Does Naively Selected Perform Portfolio Efficiently? Empirical Evidence from Indonesia Capital Market
Abstract
The aims of this study are to search and examine the optimum
number of assets that perform portfolio efficiently. There are 210
nonfinancial stocks listed in Indonesia Stock Exchange included in
the samples during period of analysis 2000 to 2008. Monthly
returns data (daily cumulative abnormal returns for each month)
are used to eliminate bias of non-synchronous trading in data
analysis. This study performs 500 naively selected portfolios using
replacement random sampling method for each combination of
stocks of portfolios from 2 to 20 stocks. Treynor Index and Jensen
Alpha are used to measure the portfolio performance.

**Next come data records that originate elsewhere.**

(** The loop never throws. *)
Lemma attempts_never_throw maxRetries remaining : forall attempt log,
  exists s log',
    attempts network maxRetries remaining attempt systemInstruction userQuery log
    = (Normal s, log').
Proof.
  induction remaining as [|k IH]; intros attempt log.
  - eexists _, _. reflexivity.
  - cbn [attempts]. unfold bind at 1.
    destruct (usable_text network attempt) as [t|] eqn:U.
    + rewrite (turn_usable maxRetries attempt t log U). eexists _, _. reflexivity.
    + destruct (turn_unusable maxRetries attempt log U) as (log' & _ & [E|[_ E]]);
        rewrite E.
      * apply IH.
      * eexists _, _. reflexivity.
Qed.

Local Abbreviation loop maxRetries remaining attempt :=
  (attempts network maxRetries remaining attempt systemInstruction userQuery).

(** When no remaining attempt has a usable text, the loop ends with one
    of the two failure sentinels. *)
Lemma attempts_exhausted maxRetries remaining : forall attempt log,
  (attempt + remaining = maxRetries)%nat ->
  (forall i, (attempt <= i < maxRetries)%nat -> usable_text network i = None) ->
  exists s log',
    loop maxRetries remaining attempt log = (Normal s, log')
    /\ (s = FAILED \/ s = FAILED_AFTER_RETRIES)
    /\ (fetches log' <= fetches log + remaining)%nat.
Proof.
  induction remaining as [|k IH]; intros attempt log Hsum Hnone.
  - exists FAILED, log. repeat split; [left; reflexivity|lia].
  - cbn [attempts]. unfold bind at 1.
    destruct (turn_unusable maxRetries attempt log (Hnone attempt ltac:(lia)))
      as (log1 & F1 & [E|[_ E]]); rewrite E.
    + destruct (IH (S attempt) log1 ltac:(lia) ltac:(intros; apply Hnone; lia))
        as (s & log' & R & Hs & F).
      exists s, log'. repeat split; [exact R|exact Hs|lia].
    + exists FAILED_AFTER_RETRIES, log1. repeat split; [right; reflexivity|lia].
Qed.

(** When every remaining attempt is answered 429, the loop runs out and
    the function returns the sentinel that follows the loop. *)
Lemma attempts_all_rate_limited maxRetries remaining : forall attempt log,
  (attempt + remaining = maxRetries)%nat ->
  (forall i, (attempt <= i < maxRetries)%nat ->
             exists r, network i = FetchResolves r /\ status r = 429) ->
  exists log',
    loop maxRetries remaining attempt log = (Normal FAILED, log')
    /\ fetches log' = (fetches log + remaining)%nat.
Proof.
  induction remaining as [|k IH]; intros attempt log Hsum H429.
  - exists log. split; [reflexivity|lia].
  - cbn [attempts]. unfold bind at 1.
    destruct (H429 attempt ltac:(lia)) as (r & N & S429).
    rewrite (turn_rate_limited maxRetries attempt r log N S429).
    destruct (IH (S attempt)
                (log ++ [Fetch attempt systemInstruction userQuery]
                     ++ [SleepBackoff attempt])%list
                ltac:(lia) ltac:(intros; apply H429; lia))
      as (log' & R & F).
    exists log'. split; [exact R|].
    rewrite F, app_assoc, !fetches_snoc. cbn [is_fetch]. lia.
Qed.

(** The first attempt with a usable text ends the loop with that text;
    nothing is fetched afterwards. *)
Lemma attempts_first_success maxRetries remaining i t : forall attempt log,
  (attempt + remaining = maxRetries)%nat ->
  (attempt <= i < maxRetries)%nat ->
  usable_text network i = Some t ->
  (forall j, (attempt <= j < i)%nat -> usable_text network j = None) ->
  exists log',
    loop maxRetries remaining attempt log = (Normal t, log')
    /\ fetches log' = (fetches log + (i - attempt + 1))%nat.
Proof.
  induction remaining as [|k IH]; intros attempt log Hsum Hi Hsome Hnone; [lia|].
  cbn [attempts]. unfold bind at 1.
  destruct (Nat.eq_dec attempt i) as [->|Hne].
  - rewrite (turn_usable maxRetries i t log Hsome).
    eexists. split; [reflexivity|].
    rewrite fetches_snoc. cbn [is_fetch]. lia.
  - destruct (turn_unusable maxRetries attempt log (Hnone attempt ltac:(lia)))
      as (log1 & F1 & [E|[Last _]]); [rewrite E|lia].
    destruct (IH (S attempt) log1 ltac:(lia) ltac:(lia) Hsome
                ltac:(intros; apply Hnone; lia))
      as (log' & R & F).
    exists log'. split; [exact R|lia].
Qed.
(** Whatever the datagram, a handler sends at most the not-found
    response of the request it decoded. *)
Lemma handleConnection_responses s laddr conn :
  responses (fst (Search.handleConnection P s laddr conn)) = [] \/
  exists msg req,
    Udpconn.Conn.Next conn = Ok msg /\
    MessageCommand msg = APP_SEARCH_REQUEST P /\
    Decode msg = Ok req /\
    Search.reply_required P req = true /\
    responses (fst (Search.handleConnection P s laddr conn))
    = [not_found_response s laddr req].
Proof.
  destruct (Udpconn.Conn.Next conn) as [msg|e] eqn:H.
  - destruct (Z.eq_dec (MessageCommand msg) (APP_SEARCH_REQUEST P)) as [Hc|Hc].
    + destruct (Decode msg) as [req|e] eqn:Hd.
      * rewrite (handleConnection_request s laddr conn msg req H Hc Hd).
        unfold Search.found. rewrite reply_nil.
        destruct (Search.reply_required P req) eqn:Hr.
        -- right. exists msg, req. repeat split; trivial.
        -- left. reflexivity.
      * left. rewrite (handleConnection_decode_error s laddr conn msg e H Hc Hd).
        cbn. destruct (is_EOF e); reflexivity.
    + left. rewrite (handleConnection_other_command s laddr conn msg H Hc). reflexivity.
  - left. rewrite (handleConnection_read_error s laddr conn e H).
    cbn. destruct (is_EOF e); reflexivity.
Qed.

End Responder.

Import Proto Expected.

Research results show that portfolio with 18 and higher stocks
provides practical consistent value of performance and lower
standard deviation. However the results of statistical tests
comparing performance of portfolios between and within portfolio
j and j-(j-k) do not confirm the hypothesis that the higher number
of stocks leads better diversified portfolio. This study finds that
decreasing value of portfolio performance slower than decreasing
level of deviation standard. Parallel to previous studies (Elton ang
Gruber, 1977; Statman 1987; Bennet and Sias, 2006; DeMiguel et
al. 2009), this study suggests investors to expand the number of
stock beyond 20 stocks to attain better diversified portfolio.